EXERCISE DETAILS :: Copy the records below exactly. Include all of them.

RECORD SET ::
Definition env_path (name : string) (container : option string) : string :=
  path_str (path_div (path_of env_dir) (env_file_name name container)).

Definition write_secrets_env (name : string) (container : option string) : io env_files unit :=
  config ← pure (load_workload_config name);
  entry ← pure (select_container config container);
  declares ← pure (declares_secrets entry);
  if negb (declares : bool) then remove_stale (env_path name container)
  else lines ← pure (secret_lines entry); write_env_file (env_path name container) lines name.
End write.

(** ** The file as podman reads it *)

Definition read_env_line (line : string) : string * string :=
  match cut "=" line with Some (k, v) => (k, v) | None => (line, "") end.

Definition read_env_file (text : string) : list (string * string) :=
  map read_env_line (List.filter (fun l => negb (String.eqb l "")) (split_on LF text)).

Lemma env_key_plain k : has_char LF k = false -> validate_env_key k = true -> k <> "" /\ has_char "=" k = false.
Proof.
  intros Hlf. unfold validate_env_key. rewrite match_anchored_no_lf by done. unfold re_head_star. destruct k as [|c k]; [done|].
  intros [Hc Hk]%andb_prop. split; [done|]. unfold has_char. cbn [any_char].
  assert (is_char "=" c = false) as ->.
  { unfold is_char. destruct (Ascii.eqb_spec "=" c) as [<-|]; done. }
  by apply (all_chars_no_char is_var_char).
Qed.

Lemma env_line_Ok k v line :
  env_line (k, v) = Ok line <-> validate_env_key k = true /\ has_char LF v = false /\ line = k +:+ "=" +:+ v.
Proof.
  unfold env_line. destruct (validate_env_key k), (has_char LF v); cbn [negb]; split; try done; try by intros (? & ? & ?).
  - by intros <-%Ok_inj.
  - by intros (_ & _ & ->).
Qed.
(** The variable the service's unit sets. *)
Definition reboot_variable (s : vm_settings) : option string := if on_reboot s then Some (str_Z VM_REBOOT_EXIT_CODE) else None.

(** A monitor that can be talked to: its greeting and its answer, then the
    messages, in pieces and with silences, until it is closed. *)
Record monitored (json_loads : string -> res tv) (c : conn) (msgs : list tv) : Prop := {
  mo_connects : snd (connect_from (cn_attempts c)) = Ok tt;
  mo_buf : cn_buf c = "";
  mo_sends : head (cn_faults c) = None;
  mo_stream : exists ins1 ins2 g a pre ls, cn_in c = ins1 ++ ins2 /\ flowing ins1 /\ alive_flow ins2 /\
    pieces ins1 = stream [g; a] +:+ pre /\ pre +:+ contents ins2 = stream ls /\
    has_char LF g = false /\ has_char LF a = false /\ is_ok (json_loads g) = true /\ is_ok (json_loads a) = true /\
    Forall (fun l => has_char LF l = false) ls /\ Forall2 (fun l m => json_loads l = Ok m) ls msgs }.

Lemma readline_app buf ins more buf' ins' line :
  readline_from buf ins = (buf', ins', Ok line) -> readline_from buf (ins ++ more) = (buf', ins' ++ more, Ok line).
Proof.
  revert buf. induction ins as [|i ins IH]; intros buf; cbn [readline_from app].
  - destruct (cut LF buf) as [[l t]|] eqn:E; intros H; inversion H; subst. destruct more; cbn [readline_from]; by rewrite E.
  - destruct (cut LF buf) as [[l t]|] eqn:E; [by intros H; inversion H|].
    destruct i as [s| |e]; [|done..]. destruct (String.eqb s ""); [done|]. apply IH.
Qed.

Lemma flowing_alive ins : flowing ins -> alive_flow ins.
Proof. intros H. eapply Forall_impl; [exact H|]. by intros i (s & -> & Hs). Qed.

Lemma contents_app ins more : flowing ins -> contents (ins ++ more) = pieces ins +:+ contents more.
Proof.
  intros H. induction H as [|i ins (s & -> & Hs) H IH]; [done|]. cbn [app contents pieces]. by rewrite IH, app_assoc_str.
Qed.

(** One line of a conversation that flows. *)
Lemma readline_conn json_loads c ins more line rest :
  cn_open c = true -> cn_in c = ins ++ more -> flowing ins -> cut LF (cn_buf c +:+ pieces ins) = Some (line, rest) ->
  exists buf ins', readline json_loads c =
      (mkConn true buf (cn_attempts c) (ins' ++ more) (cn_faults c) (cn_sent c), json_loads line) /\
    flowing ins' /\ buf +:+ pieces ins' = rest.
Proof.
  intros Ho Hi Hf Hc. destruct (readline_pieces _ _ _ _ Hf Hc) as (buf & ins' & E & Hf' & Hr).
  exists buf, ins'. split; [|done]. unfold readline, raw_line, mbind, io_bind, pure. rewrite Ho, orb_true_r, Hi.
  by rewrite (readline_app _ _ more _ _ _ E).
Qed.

OUTPUT FOR THIS EXERCISE ::
Definition env_path (name : string) (container : option string) : string :=
  path_str (path_div (path_of env_dir) (env_file_name name container)).

Definition write_secrets_env (name : string) (container : option string) : io env_files unit :=
  config ← pure (load_workload_config name);
  entry ← pure (select_container config container);
  declares ← pure (declares_secrets entry);
  if negb (declares : bool) then remove_stale (env_path name container)
  else lines ← pure (secret_lines entry); write_env_file (env_path name container) lines name.
End write.

(** ** The file as podman reads it *)

Definition read_env_line (line : string) : string * string :=
  match cut "=" line with Some (k, v) => (k, v) | None => (line, "") end.

Definition read_env_file (text : string) : list (string * string) :=
  map read_env_line (List.filter (fun l => negb (String.eqb l "")) (split_on LF text)).

Lemma env_key_plain k : has_char LF k = false -> validate_env_key k = true -> k <> "" /\ has_char "=" k = false.
Proof.
  intros Hlf. unfold validate_env_key. rewrite match_anchored_no_lf by done. unfold re_head_star. destruct k as [|c k]; [done|].
  intros [Hc Hk]%andb_prop. split; [done|]. unfold has_char. cbn [any_char].
  assert (is_char "=" c = false) as ->.
  { unfold is_char. destruct (Ascii.eqb_spec "=" c) as [<-|]; done. }
  by apply (all_chars_no_char is_var_char).
Qed.

Lemma env_line_Ok k v line :
  env_line (k, v) = Ok line <-> validate_env_key k = true /\ has_char LF v = false /\ line = k +:+ "=" +:+ v.
Proof.
  unfold env_line. destruct (validate_env_key k), (has_char LF v); cbn [negb]; split; try done; try by intros (? & ? & ?).
  - by intros <-%Ok_inj.
  - by intros (_ & _ & ->).
Qed.
(** The variable the service's unit sets. *)
Definition reboot_variable (s : vm_settings) : option string := if on_reboot s then Some (str_Z VM_REBOOT_EXIT_CODE) else None.

(** A monitor that can be talked to: its greeting and its answer, then the
    messages, in pieces and with silences, until it is closed. *)
Record monitored (json_loads : string -> res tv) (c : conn) (msgs : list tv) : Prop := {
  mo_connects : snd (connect_from (cn_attempts c)) = Ok tt;
  mo_buf : cn_buf c = "";
  mo_sends : head (cn_faults c) = None;
  mo_stream : exists ins1 ins2 g a pre ls, cn_in c = ins1 ++ ins2 /\ flowing ins1 /\ alive_flow ins2 /\
    pieces ins1 = stream [g; a] +:+ pre /\ pre +:+ contents ins2 = stream ls /\
    has_char LF g = false /\ has_char LF a = false /\ is_ok (json_loads g) = true /\ is_ok (json_loads a) = true /\
    Forall (fun l => has_char LF l = false) ls /\ Forall2 (fun l m => json_loads l = Ok m) ls msgs }.

Lemma readline_app buf ins more buf' ins' line :
  readline_from buf ins = (buf', ins', Ok line) -> readline_from buf (ins ++ more) = (buf', ins' ++ more, Ok line).
Proof.
  revert buf. induction ins as [|i ins IH]; intros buf; cbn [readline_from app].
  - destruct (cut LF buf) as [[l t]|] eqn:E; intros H; inversion H; subst. destruct more; cbn [readline_from]; by rewrite E.
  - destruct (cut LF buf) as [[l t]|] eqn:E; [by intros H; inversion H|].
    destruct i as [s| |e]; [|done..]. destruct (String.eqb s ""); [done|]. apply IH.
Qed.

Lemma flowing_alive ins : flowing ins -> alive_flow ins.
Proof. intros H. eapply Forall_impl; [exact H|]. by intros i (s & -> & Hs). Qed.

Lemma contents_app ins more : flowing ins -> contents (ins ++ more) = pieces ins +:+ contents more.
Proof.
  intros H. induction H as [|i ins (s & -> & Hs) H IH]; [done|]. cbn [app contents pieces]. by rewrite IH, app_assoc_str.
Qed.

(** One line of a conversation that flows. *)
Lemma readline_conn json_loads c ins more line rest :
  cn_open c = true -> cn_in c = ins ++ more -> flowing ins -> cut LF (cn_buf c +:+ pieces ins) = Some (line, rest) ->
  exists buf ins', readline json_loads c =
      (mkConn true buf (cn_attempts c) (ins' ++ more) (cn_faults c) (cn_sent c), json_loads line) /\
    flowing ins' /\ buf +:+ pieces ins' = rest.
Proof.
  intros Ho Hi Hf Hc. destruct (readline_pieces _ _ _ _ Hf Hc) as (buf & ins' & E & Hf' & Hr).
  exists buf, ins'. split; [|done]. unfold readline, raw_line, mbind, io_bind, pure. rewrite Ho, orb_true_r, Hi.
  by rewrite (readline_app _ _ more _ _ _ E).
Qed.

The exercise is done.